(* ===== verification/Stp.v ===== *)
(** Spanning tree on one device
    (src/crates/rios-device/src/stp.rs and stp/config.rs): the choice of the
    root and of the port roles in every VLAN, the forwarding timers, guarded
    ports, and the proposals and agreements of the rapid protocol.

    An [StpInstance] is what a device knows of one VLAN. [recompute_instance]
    is the body of [recompute_stp_instance]; it reads the device but changes
    only the instance. *)
From S2P Require Import Prelude Wire State EventQueue Ethernet Switching Ipv4 Collections Config Inventory Device Interfaces.

Definition BPDU_AGREEMENT : Z := 64.
Definition BPDU_LEARNING : Z := 16.
Definition BPDU_FORWARDING : Z := 32.
Definition BPDU_ROLE_ROOT : Z := 8.
Definition BPDU_ROLE_DESIGNATED : Z := 12.
Definition BPDU_ROLE_ALTERNATE : Z := 4.

(** ** What an instance reads of the device *)

Definition bridge_id (d : Device) (vlan : VlanId) : option Z :=
  mac ← min_by_key (λ m, m) (mac_address <$> values (interfaces d));
  let priority := default 32768 (priorities (bridge_spanning_tree (running_config d)) !! vlan) in
  Some (Z.lor (Z.shiftl (Z.lor priority vlan) 48) (of_be (0 :: 0 :: mac))).
Definition port_policy (d : Device) (port : InterfaceId) : StpPortConfig :=
  match configs d !! port with Some c => spanning_tree c | None => StpPortConfig_default end.
Definition stp_port_id (d : Device) (port : InterfaceId) : Z :=
  Z.lor (Z.shiftl (stp_priority (port_policy d port)) 8) (Z.land port 0x0fff).
Definition stp_cost_of (d : Device) (port : InterfaceId) : Z :=
  match stp_cost (port_policy d port) with
  | Some cost => cost
  | None => if is_some_and (interfaces d !! port) (λ i, bool_decide (kind i = TenGigabitEthernet)) then 2 else 4
  end.
Definition is_rapid (d : Device) : bool := stp_rapid (bridge_spanning_tree (running_config d)).

(** The VLANs a port takes part in, and the ports of every VLAN. *)
Definition port_vlans (d : Device) (e : InterfaceId * InterfaceConfig) : list VlanId :=
  if bool_decide (is_Some (channel_group e.2)) || negb (protocol_up d e.1) then []
  else
    match switchport e.2 with
    | None => []
    | Some s =>
        match mode s with
        | Access => if bool_decide (is_Some (vlans (running_config d) !! access_vlan s)) then [access_vlan s] else []
        | Trunk =>
            filter (λ v, is_none_or (trunk_allowed_vlans s) (λ allowed, bool_decide (v ∈ allowed)) = true)
              (items (vlans (running_config d))).*1
        end
    end.
Definition push_port (id : InterfaceId) (ports : gmap VlanId (list InterfaceId)) (vlan : VlanId) :
    gmap VlanId (list InterfaceId) :=
  <[vlan := default [] (ports !! vlan) ++ [id]]> ports.
Definition stp_ports (d : Device) : gmap VlanId (list InterfaceId) :=
  foldl (λ ports e, foldl (push_port e.1) ports (port_vlans d e)) ∅ (items (configs d)).

(** ** The instance of one VLAN *)

Section instance.
Context (d : Device) (bridge : Z) (ports : list InterfaceId) (now : SimTime).

(** What is forgotten first: expired advertisements, and ports that left. *)
Definition trimmed (i : StpInstance) : StpInstance :=
  i <| stp_received ::= filter (λ e, e.1 ∈ ports ∧ now < stp_expires_at e.2) |>
    <| agreed ::= filter (λ p, p ∈ ports) |>
    <| transitions ::= filter (λ e, e.1 ∈ ports) |>.

(** The vector a port offers: root, cost through the port, neighbour, its
    port, our port. *)
Definition offered (e : InterfaceId * StpReceived) : list Z :=
  let b := configuration (bpdu e.2) in
  [Switching.root_id b; sat_add U32_MAX (Switching.root_cost b) (stp_cost_of d e.1); Switching.bridge_id b;
   Switching.port_id b; stp_port_id d e.1].
Definition best_offer (i : StpInstance) : option (InterfaceId * StpReceived) :=
  min_by_key offered (filter (λ e, guarded e.2 = false) (items (stp_received i))).
(** Root identifier, cost and port. *)
Definition choose_root (i : StpInstance) : Z * Z * option InterfaceId :=
  match best_offer i with
  | Some e =>
      if lex_ltb (offered e) [bridge; 0; bridge; 0; 0]
      then (Switching.root_id (configuration (bpdu e.2)),
            sat_add U32_MAX (Switching.root_cost (configuration (bpdu e.2))) (stp_cost_of d e.1), Some e.1)
      else (bridge, 0, None)
  | None => (bridge, 0, None)
  end.

Definition elected (i : StpInstance) : StpInstance :=
  let '(root, cost, port) := choose_root i in
  let changed := negb (root_id i =? root) || negb (bool_decide (root_port i = port)) || negb (root_cost i =? cost) in
  let i := if changed then i <| agreed := ∅ |> <| transitions := ∅ |> else i in
  i <| root_id := root |> <| root_cost := cost |> <| root_port := port |>.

---

## EXERCISE DESCRIPTION
Give back exactly the lines from the beginning of the records through the line containing "Definition stp_cost_of (d", and only those.

## EXERCISE OUTPUT
(* ===== verification/Stp.v ===== *)
(** Spanning tree on one device
    (src/crates/rios-device/src/stp.rs and stp/config.rs): the choice of the
    root and of the port roles in every VLAN, the forwarding timers, guarded
    ports, and the proposals and agreements of the rapid protocol.

    An [StpInstance] is what a device knows of one VLAN. [recompute_instance]
    is the body of [recompute_stp_instance]; it reads the device but changes
    only the instance. *)
From S2P Require Import Prelude Wire State EventQueue Ethernet Switching Ipv4 Collections Config Inventory Device Interfaces.

Definition BPDU_AGREEMENT : Z := 64.
Definition BPDU_LEARNING : Z := 16.
Definition BPDU_FORWARDING : Z := 32.
Definition BPDU_ROLE_ROOT : Z := 8.
Definition BPDU_ROLE_DESIGNATED : Z := 12.
Definition BPDU_ROLE_ALTERNATE : Z := 4.

(** ** What an instance reads of the device *)

Definition bridge_id (d : Device) (vlan : VlanId) : option Z :=
  mac ← min_by_key (λ m, m) (mac_address <$> values (interfaces d));
  let priority := default 32768 (priorities (bridge_spanning_tree (running_config d)) !! vlan) in
  Some (Z.lor (Z.shiftl (Z.lor priority vlan) 48) (of_be (0 :: 0 :: mac))).
Definition port_policy (d : Device) (port : InterfaceId) : StpPortConfig :=
  match configs d !! port with Some c => spanning_tree c | None => StpPortConfig_default end.
Definition stp_port_id (d : Device) (port : InterfaceId) : Z :=
  Z.lor (Z.shiftl (stp_priority (port_policy d port)) 8) (Z.land port 0x0fff).
Definition stp_cost_of (d : Device) (port : InterfaceId) : Z :=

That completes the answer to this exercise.